Is S. Carolina the only primary (as opposed to Cacaus) state with different dates for the different parties? It seems pretty inefficient to pay for polling stations to open twice in one month, rather then have the parties share and get it done in one night.
Yea, I’m kinda fond of the Byzantine complexity of the primary process. But it certainly doesn’t lend itself to easy comprehension. I think I’ve read two dozen articles over the years detailing how the Iowa cacaus system works, and I still doubt I could explain it to someone else.
If nothing else, it gives journalists something to write about every four years, dusting off and updating their old pieces explaining what a superdelegate is and how delegates are chosen for Americans living abroad.
The SEC (Southeastern Conference) is a college sports conference in the south, and a lot of southern states are holding their primaries on the same day (March 1st). There is no connection between the university sports teams and the primaries, they’re both just things in the same part of the country. It’s pretty dumb.
After NV and SC, the next set of primaries happen on March 1st. Unlike the previous contests, this involves ten states in one day, and is called “Super Tuesday” (cause it happens on a Tuesday) or the SEC primaries (because many of the States have college athletic teams that belong to the “Southeastern Conference”, an organizational division for collegiate sports).
Eh, at least you can figure out what country we’re voting for the gov’t of.
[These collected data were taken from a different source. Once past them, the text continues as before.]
(** * pasetoD, protocol v1: the public (signing) and local providers

    A shallow embedding of [src/protocol/v1.ts].  The two classes of that
    file, [V1Local] and [V1Public], are translated statement by statement
    into a small state-and-error monad over the provider object.  The
    helpers the file imports from [../util/*.ts] and [../error/mod.ts]
    ([PAE], [packer], [_parse_raw_token], [checkKeyPurpose] and the four
    validators) are modelled from the specification; the host's
    cryptographic engine ([crypto.subtle]) and JSON codec are an interface
    ([Host]) with one small executable instance ([Toy]) used to run the
    definitions on concrete inputs. *)

From Stdlib Require Import String Ascii NArith ZArith Lia Bool Arith List.
From Stdlib.Strings Require Import Byte.
Import ListNotations.

Set Implicit Arguments.

Local Open Scope list_scope.

(** ** Byte buffers

    A [Uint8Array] is a list of bytes.  A JavaScript string is modelled by
    the sequence of bytes of its UTF-8 encoding, so that [TextEncoder.encode]
    and the decoding of a byte view back into text are the two directions of
    the Standard Library's conversion between [string] and [list byte]. *)

Definition bytes := list byte.

Definition encode (s : string) : bytes := list_byte_of_string s.
Definition decode_text (b : bytes) : string := string_of_list_byte b.

(** The low eight bits of a number, as a byte. *)
Definition byte_of_N (n : N) : byte :=
  match Byte.of_N (n mod 256) with
  | Some b => b
  | None => x00
  end.

(** ** PAE: pre-authentication encoding *)

(** [k] bytes of [n], least significant first. *)
Fixpoint le_bytes (k : nat) (n : N) : bytes :=
  match k with
  | O => []
  | S k' => byte_of_N n :: le_bytes k' (n / 256)
  end.

(** Modelled from the spec: [LE64], the 8-byte little-endian unsigned
    integer that PAE writes for the count of parts and for each length
    (the helper lives in [../util/pae.ts]). *)
Definition LE64 (n : nat) : bytes := le_bytes 8 (N.of_nat n).

(** Modelled from the spec: [PAE] of [../util/pae.ts]: the count of parts as
    an 8-byte little-endian integer, then for each part its length as an
    8-byte little-endian integer followed by its raw bytes, in order. *)
Definition PAE_part (p : bytes) : bytes := LE64 (length p) ++ p.

Definition PAE (parts : list bytes) : bytes :=
  LE64 (length parts) ++ concat (map PAE_part parts).

(** The value read back from little-endian bytes. *)
Fixpoint le_value (b : bytes) : N :=
  match b with
  | [] => 0
  | x :: r => Byte.to_N x + 256 * le_value r
  end.

(** What an 8-byte length field can hold. *)
Definition fits64 (n : nat) : Prop := (N.of_nat n < 2 ^ 64)%N.

Definition parts_fit (parts : list bytes) : Prop :=
  fits64 (length parts) /\ Forall (fun p => fits64 (length p)) parts.

(** ** base64url without padding *)

Definition alphabet : list ascii :=
  list_ascii_of_string
    "ABCDEFGHIJKLMNOPQRSTUVWXYZabcdefghijklmnopqrstuvwxyz0123456789-_".

Definition char_of_sextet (n : N) : ascii :=
  nth (N.to_nat n) alphabet "A"%char.

Fixpoint index_of (c : ascii) (l : list ascii) : option N :=
  match l with
  | [] => None
  | x :: r => if Ascii.eqb c x then Some 0%N
              else option_map N.succ (index_of c r)
  end.
(** * Device session synchronization and webhook ingestion (wapi)

    A shallow embedding of the TypeScript sources

    - [src/lib/devicesService.ts]   (record store operations and normalizers),
    - [src/lib/fastify/app.ts]      (the [POST /whatsapp/webhook] handler and
                                     the application error handler),
    - [src/lib/fastify/routes/sessions.ts] (API-key pre-handler and the relay
                                     routes),

    followed by the properties of the device-session specification.

    Conventions.  JavaScript values are the inductive type [jv]; truthiness,
    property access, [||], [String(..)], [Array.prototype.join], [includes]
    and the one regular expression of the sources are written out.  The
    asynchronous handlers are run to completion one at a time; their effects
    (the Prisma tables, the module variable [lastWebhook], random draws
    and the clock) are threaded through a state-and-exception monad [M], in
    which a thrown exception keeps the writes already made.  Logging has no
    effect on any value and is omitted; the evaluation of a log argument is
    kept where it can throw.

    A handler is modelled from the point where the framework calls it: the
    request has passed the schema validation of its route, and the global
    pre-handler of [app.ts], which only refuses requests that carry a
    blacklisted session token, has let it through.  Failures of the
    database connection are not modelled; the errors of a Prisma call are
    those its arguments and the table contents determine (a value of the
    wrong type, a unique constraint, a missing record).

    The reply of a handler is the status it sets and the value it hands to
    [reply.send].  What the caller of a relay route receives is that value
    written under the response schema the route declares for the status
    ([on_wire]); the replies of the webhook route are stated as handed to
    [reply.send]. *)

From Stdlib Require Import String Ascii List ZArith Bool Lia DecimalString.
Import ListNotations.
Local Open Scope string_scope.
Local Open Scope Z_scope.
(** *** AuditJob (user.go, lines 155-206) *)
Definition AuditJob : Handler unit :=
  let '(reqBody, c, err) := verify_AuditJob W in
  put_claims c ;;
  if_err err (fun e => respBasicError e ;; Return) ;;
  ok <- verifyNodePermission (AuditJobReqParams.Addr reqBody) ;;
  when (negb ok) (respNotAllowed ;; Return) ;;
  c <- get_claims ;;
  when (negb (GroupID c =? SuperGroup_ID W)%N && negb (Root c))
    (respNotAllowed ;; Return) ;;
  (if (AuditJobReqParams.JobType reqBody =? "crontab")%string
   then
     r <- rpcCall_crontab (AuditJobReqParams.Addr reqBody) "CrontabJob.Audit"
            (proto.mkAuditJobArgs (AuditJobReqParams.JobIDs reqBody)) ;;
     let (reply, err) := r in
     if_err err (fun e => respRPCError e ;; Return) ;;
     let targetNames :=
       fold_left (fun names v => names ++ [models.CrontabJob.Name v]) reply [] in
     pubEvent (strings.Join targetNames ",") event_AuditCrontabJob
       (AuditJobReqParams.Addr reqBody) reqBody
   else
     r <- rpcCall_daemon (AuditJobReqParams.Addr reqBody) "DaemonJob.Audit"
            (proto.mkAuditJobArgs (AuditJobReqParams.JobIDs reqBody)) ;;
     let (reply, err) := r in
     if_err err (fun e => respRPCError e ;; Return) ;;
     let targetNames :=
       fold_left (fun names v => names ++ [models.DaemonJob.Name v]) reply [] in
     pubEvent (strings.Join targetNames ",") event_AuditDaemonJob
       (AuditJobReqParams.Addr reqBody) reqBody) ;;
  respSucc "" data_nil.

(** *** GetUserList (user.go, lines 358-419) *)
Definition GetUserList : Handler unit :=
  let (reqBody, err) := Valid_GetUsers W in
  if_err err (fun e => respParamError e) ;;
  err <- parseClaimsFromToken ;;
  if_err err (fun e => respJWTError e ;; Return) ;;
  c <- get_claims ;;
  when (GetUsersParams.IsAll reqBody && negb (GroupID c =? SuperGroup_ID W)%N)
    (respNotAllowed ;; Return) ;;
  when (negb (GetUsersParams.IsAll reqBody)
        && negb (GetUsersParams.QueryGroupID reqBody =? GroupID c)%N
        && negb (GroupID c =? SuperGroup_ID W)%N)
    (respNotAllowed ;; Return) ;;
  let reqBody :=
    if (GetUsersParams.QueryGroupID reqBody =? 0)%N
    then GetUsersParams.set_QueryGroupID (GroupID c) reqBody
    else reqBody in
  r <- (if GetUsersParams.IsAll reqBody
        then DB_Count (Count_users None)
        else DB_Count (Count_users (Some (GetUsersParams.QueryGroupID reqBody)))) ;;
  let (total, err) := r in
  if_err_not_ErrNoRows err (fun e => respBasicError e ;; Return) ;;
  r <- (if GetUsersParams.IsAll reqBody
        then DB_Find (Find_users None None (GetUsersParams.Pagesize reqBody))
        else DB_Find (Find_users (Some (GetUsersParams.QueryGroupID reqBody))
                        (Some (sub64 (GetUsersParams.Page reqBody) 1%Z))
                        (GetUsersParams.Pagesize reqBody))) ;;
  let (userList, err) := r in
  if_err_not_ErrNoRows err (fun e => respDBError e ;; Return) ;;
  respSucc "" (data_userList userList total (GetUsersParams.Page reqBody)
                 (GetUsersParams.Pagesize reqBody)).

End Handlers.

(** ** Updating one collaborator *)

Definition set_Valid_Login (v : LoginReqParams.t * option error) (W : Collab) : Collab :=
  mkCollab (cfg_Jwt_Expires W) (cfg_Jwt_SigningKey W) (SuperGroup_ID W) (time_Now W)
    v (User_Verify W) (SignedString W) (verify_AuditJob W) (VerifyUserGroup W)
    (rpcCall_CrontabJob W) (rpcCall_DaemonJob W) (store_Append W) (Valid_GetUsers W)
    (claimsFromToken W) (db_Count W) (db_Find W).

Definition set_verify_AuditJob (v : AuditJobReqParams.t * CustomerClaims * option error)
    (W : Collab) : Collab :=
  mkCollab (cfg_Jwt_Expires W) (cfg_Jwt_SigningKey W) (SuperGroup_ID W) (time_Now W)
    (Valid_Login W) (User_Verify W) (SignedString W) v (VerifyUserGroup W)
    (rpcCall_CrontabJob W) (rpcCall_DaemonJob W) (store_Append W) (Valid_GetUsers W)
    (claimsFromToken W) (db_Count W) (db_Find W).

Definition set_rpcCall_CrontabJob
    (f : string -> string -> proto.AuditJobArgs -> list models.CrontabJob.t * option error)
    (W : Collab) : Collab :=
  mkCollab (cfg_Jwt_Expires W) (cfg_Jwt_SigningKey W) (SuperGroup_ID W) (time_Now W)
    (Valid_Login W) (User_Verify W) (SignedString W) (verify_AuditJob W)
    (VerifyUserGroup W) f (rpcCall_DaemonJob W) (store_Append W) (Valid_GetUsers W)
    (claimsFromToken W) (db_Count W) (db_Find W).

Definition set_store_Append (f : Event -> bool) (W : Collab) : Collab :=
  mkCollab (cfg_Jwt_Expires W) (cfg_Jwt_SigningKey W) (SuperGroup_ID W) (time_Now W)
    (Valid_Login W) (User_Verify W) (SignedString W) (verify_AuditJob W)
    (VerifyUserGroup W) (rpcCall_CrontabJob W) (rpcCall_DaemonJob W) f
    (Valid_GetUsers W) (claimsFromToken W) (db_Count W) (db_Find W).

Definition set_Valid_GetUsers (v : GetUsersParams.t * option error) (W : Collab) : Collab :=
  mkCollab (cfg_Jwt_Expires W) (cfg_Jwt_SigningKey W) (SuperGroup_ID W) (time_Now W)
    (Valid_Login W) (User_Verify W) (SignedString W) (verify_AuditJob W)
    (VerifyUserGroup W) (rpcCall_CrontabJob W) (rpcCall_DaemonJob W) (store_Append W)
    v (claimsFromToken W) (db_Count W) (db_Find W).

Definition set_claimsFromToken (v : CustomerClaims * option error) (W : Collab) : Collab :=
  mkCollab (cfg_Jwt_Expires W) (cfg_Jwt_SigningKey W) (SuperGroup_ID W) (time_Now W)
    (Valid_Login W) (User_Verify W) (SignedString W) (verify_AuditJob W)
    (VerifyUserGroup W) (rpcCall_CrontabJob W) (rpcCall_DaemonJob W) (store_Append W)
    (Valid_GetUsers W) v (db_Count W) (db_Find W).

(** ** The guard and the stores, as the specification describes them *)

Module Guard.
(** Modelled from the spec: the AuthorizationGuard predicates of section
    4.2, which [node.VerifyUserGroup] and the [models] package implement
    outside [user.go]. *)
Definition IsSuper (super : uint) (c : CustomerClaims) : bool :=
  (GroupID c =? super)%N.

Definition IsPrivileged (super : uint) (c : CustomerClaims) : bool :=
  IsSuper super c || Root c.

Definition OwnsGroup (super : uint) (c : CustomerClaims) (target : uint) : bool :=
  (GroupID c =? target)%N || IsSuper super c.

(** The node-lookup collaborator: the owning group of each known address. *)
Definition ResolveNodeGroup (nodes : list (string * uint)) (addr : string)
  : option uint :=
  option_map snd (find (fun n => (fst n =? addr)%string) nodes).

Definition OwnsNode (super : uint) (nodes : list (string * uint))
    (c : CustomerClaims) (addr : string) : bool :=
  match ResolveNodeGroup nodes addr with
  | Some g => OwnsGroup super c g
  | None => false
  end.
End Guard.

Module Credentials.
(** Modelled from the spec: the credential store of section 6, behind
    [user.Verify]: look the user up by name, then check the password. *)
Definition FindByUsername (users : list models.User) (name : string)
  : option models.User :=
  find (fun u => (models.Username u =? name)%string) users.

Definition VerifyPassword (u : models.User) (plaintext : string) : bool :=
  (models.Passwd u =? plaintext)%string.

Definition Verify (users : list models.User) (name passwd : string)
  : bool * models.User :=
  match FindByUsername users name with
  | Some u => (VerifyPassword u passwd, u)
  | None => (false, models.zeroUser)
  end.
End Credentials.

(** ** A small installation, for concrete runs *)

Module Demo.
Definition users : list models.User :=
  [ models.mkUser 1 "admin" "s3cret" "admin@example.org" 1 true;
    models.mkUser 2 "alice" "wonderland" "alice@example.org" 7 false;
    models.mkUser 3 "bob" "builder" "bob@example.org" 7 true ]%N.

Definition nodes : list (string * uint) :=
  [ ("10.0.0.7:20001", 7%N); ("10.0.0.9:20001", 9%N) ].

Definition claims_of (u : models.User) : CustomerClaims :=
  mkCustomerClaims 1700003600%Z (models.ID u) (models.Mail u) (models.Username u)
    (models.GroupID u) (models.Root u).

Definition admin : CustomerClaims := claims_of (models.mkUser 1%N "admin" "" "admin@example.org" 1%N true).
Definition alice : CustomerClaims := claims_of (models.mkUser 2%N "alice" "" "alice@example.org" 7%N false).
Definition bob : CustomerClaims := claims_of (models.mkUser 3%N "bob" "" "bob@example.org" 7%N true).

Definition in_group (g : option uint) (u : models.User) : bool :=
  match g with
  | Some g => (models.GroupID u =? g)%N
  | None => true
  end.

Definition count (q : Query) : int64 * option error :=
  match q with
  | Count_users g => (Z.of_nat (length (filter (in_group g) users)), None)
  | Find_users _ _ _ => (0%Z, Some (errors_New "not a count"))
  end.

Definition find_users (q : Query) : list models.User * option error :=
  match q with
  | Find_users g offset limit =>
      (firstn (Z.to_nat limit)
         (skipn (Z.to_nat (match offset with Some o => o | None => 0%Z end))
            (filter (in_group g) users)), None)
  | Count_users _ => ([], Some (errors_New "not a find"))
  end.

(** The admin logs in, audits two crontab jobs on the node of group 7,
    and lists all users. *)
Definition W : Collab := {|
  cfg_Jwt_Expires := 3600%Z;
  cfg_Jwt_SigningKey := "signing-key";
  SuperGroup_ID := 1%N;
  time_Now := fun n => (1700000000 * 1000000000 + 250000000 * Z.of_nat n)%Z;
  Valid_Login := (LoginReqParams.mk "admin" "s3cret" false, None);
  User_Verify := Credentials.Verify users;
  SignedString := fun c key => (("jwt." ++ Username c)%string, None);
  verify_AuditJob :=
    (AuditJobReqParams.mk [1; 2]%N "10.0.0.7:20001" "crontab", admin, None);
  VerifyUserGroup := Guard.OwnsNode 1%N nodes;
  rpcCall_CrontabJob := fun _ _ _ =>
    ([models.CrontabJob.mk 1%N "backup"; models.CrontabJob.mk 2%N "cleanup"], None);
  rpcCall_DaemonJob := fun _ _ _ =>
    ([models.DaemonJob.mk 5%N "watcher"], None);
  store_Append := fun _ => true;
  Valid_GetUsers := (GetUsersParams.mk true 0%N 1%Z 20%Z, None);
  claimsFromToken := (admin, None);
  db_Count := count;
  db_Find := find_users
|}.

Definition audit (addr jobType : string) : AuditJobReqParams.t :=
  AuditJobReqParams.mk [1; 2]%N addr jobType.

(** Scenario A: alice (group 7, not root) audits the node of group 9. *)
Definition W_alice_foreign : Collab :=
  set_verify_AuditJob (audit "10.0.0.9:20001" "crontab", alice, None) W.

(** alice audits the node of her own group. *)
Definition W_alice_own : Collab :=
  set_verify_AuditJob (audit "10.0.0.7:20001" "crontab", alice, None) W.

(** bob (group 7, root) audits a daemon job on the node of his group. *)
Definition W_bob_daemon : Collab :=
  set_verify_AuditJob (audit "10.0.0.7:20001" "daemon", bob, None) W.

(** The node answers the admin's audit with an error. *)
Definition W_rpc_down : Collab :=
  set_rpcCall_CrontabJob (fun _ _ _ => ([], Some (errors_New "connection refused"))) W.

(** The audit-trail store refuses every event. *)
Definition W_store_down : Collab := set_store_Append (fun _ => false) W.

(** Logins: unknown user, wrong password, and "remember me". *)
Definition W_login_unknown : Collab :=
  set_Valid_Login (LoginReqParams.mk "mallory" "s3cret" false, None) W.
Definition W_login_wrong : Collab :=
  set_Valid_Login (LoginReqParams.mk "admin" "guess" false, None) W.

(** bob (root, group 7) asks for all users. *)
Definition W_bob_all : Collab := set_claimsFromToken (bob, None) W.

(** The admin's user-list request fails validation. *)
Definition W_list_invalid : Collab :=
  set_Valid_GetUsers (GetUsersParams.mk true 0%N 0%Z 0%Z, Some (errors_New "pagesize")) W.
End Demo.

(** ** Further installations, for concrete runs *)

Definition set_SignedString (f : CustomerClaims -> string -> string * option error)
    (W : Collab) : Collab :=
  mkCollab (cfg_Jwt_Expires W) (cfg_Jwt_SigningKey W) (SuperGroup_ID W) (time_Now W)
    (Valid_Login W) (User_Verify W) f (verify_AuditJob W) (VerifyUserGroup W)
    (rpcCall_CrontabJob W) (rpcCall_DaemonJob W) (store_Append W) (Valid_GetUsers W)
    (claimsFromToken W) (db_Count W) (db_Find W).

Definition set_db_Count (f : Query -> int64 * option error) (W : Collab) : Collab :=
  mkCollab (cfg_Jwt_Expires W) (cfg_Jwt_SigningKey W) (SuperGroup_ID W) (time_Now W)
    (Valid_Login W) (User_Verify W) (SignedString W) (verify_AuditJob W)
    (VerifyUserGroup W) (rpcCall_CrontabJob W) (rpcCall_DaemonJob W) (store_Append W)
    (Valid_GetUsers W) (claimsFromToken W) f (db_Find W).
I have to find a chart to figure out what combination of parliements even apply to UK and its various associated…ex-kingdoms?..sub-kindoms?..whatever.
And of course part (but not all) of that chart is embedded in this.
They don’t share anything other than the date in other states. The Rep and Dem caucuses are held separately and have different rules and delegate numbers allocated.
Eta: maybe states with primaries share voting booths?
So caucuses are ran by the parties, and not by the State governments. That is why the two parties frequently don’t have caucuses on the same day in the same state–there is no special reason they should.
Since primary elections are both ran by and paid for by State governments, there is a major incentive to hold both party primaries on the same day–because it’s actually not super cheap (state budgets are usually tight, so even a couple million here or there is meaningful) to run an election, and to needlessly run two in the same year for the primaries in addition to the general election in November (which the States also pay to run) is an expense most states don’t want to deal with. As you see, South Carolina and maybe a couple other States have divided primaries, but they’re paying a price for it.
As for CarnalK’s question, everywhere I’ve lived that do primaries, they absolutely use the same polling places. There are different mechanisms to get a “Democrat” or a “Republican” ballot, and different rules about who is eligible for which and etc, but I’ve never seen them held on the same day but not have the same polling places.
In my “open primary” state, the two parties’ affairs are conducted at the same time, in the same rooms, on the same machines, and overseen by the same group of staff (in pairs, one from each party). I can choose to vote in either party’s contest (not both) in any given year, and I don’t even have to decide which until I check in.
This all seems eminently sensible to me. I can’t understand why the parties in many other states don’t want the input of the independent/swing voters they would need to win the general.
If you mean offside in soccer, no, because I’m not a Brit.
If you mean offside in the Canadian Football League, it’s much the same as in the US: player moves forward before the ball is snapped, getting too close to line of scrimmage (defence) or crosses LoS (offence).
I’m looking at a primary calendar and I can’t find any other states where both parties have primaries but on different days.
And in mine, there can also be nonpartisan issues decided at the primary, so they have to be at the same time since some things might be on every party’s ballot.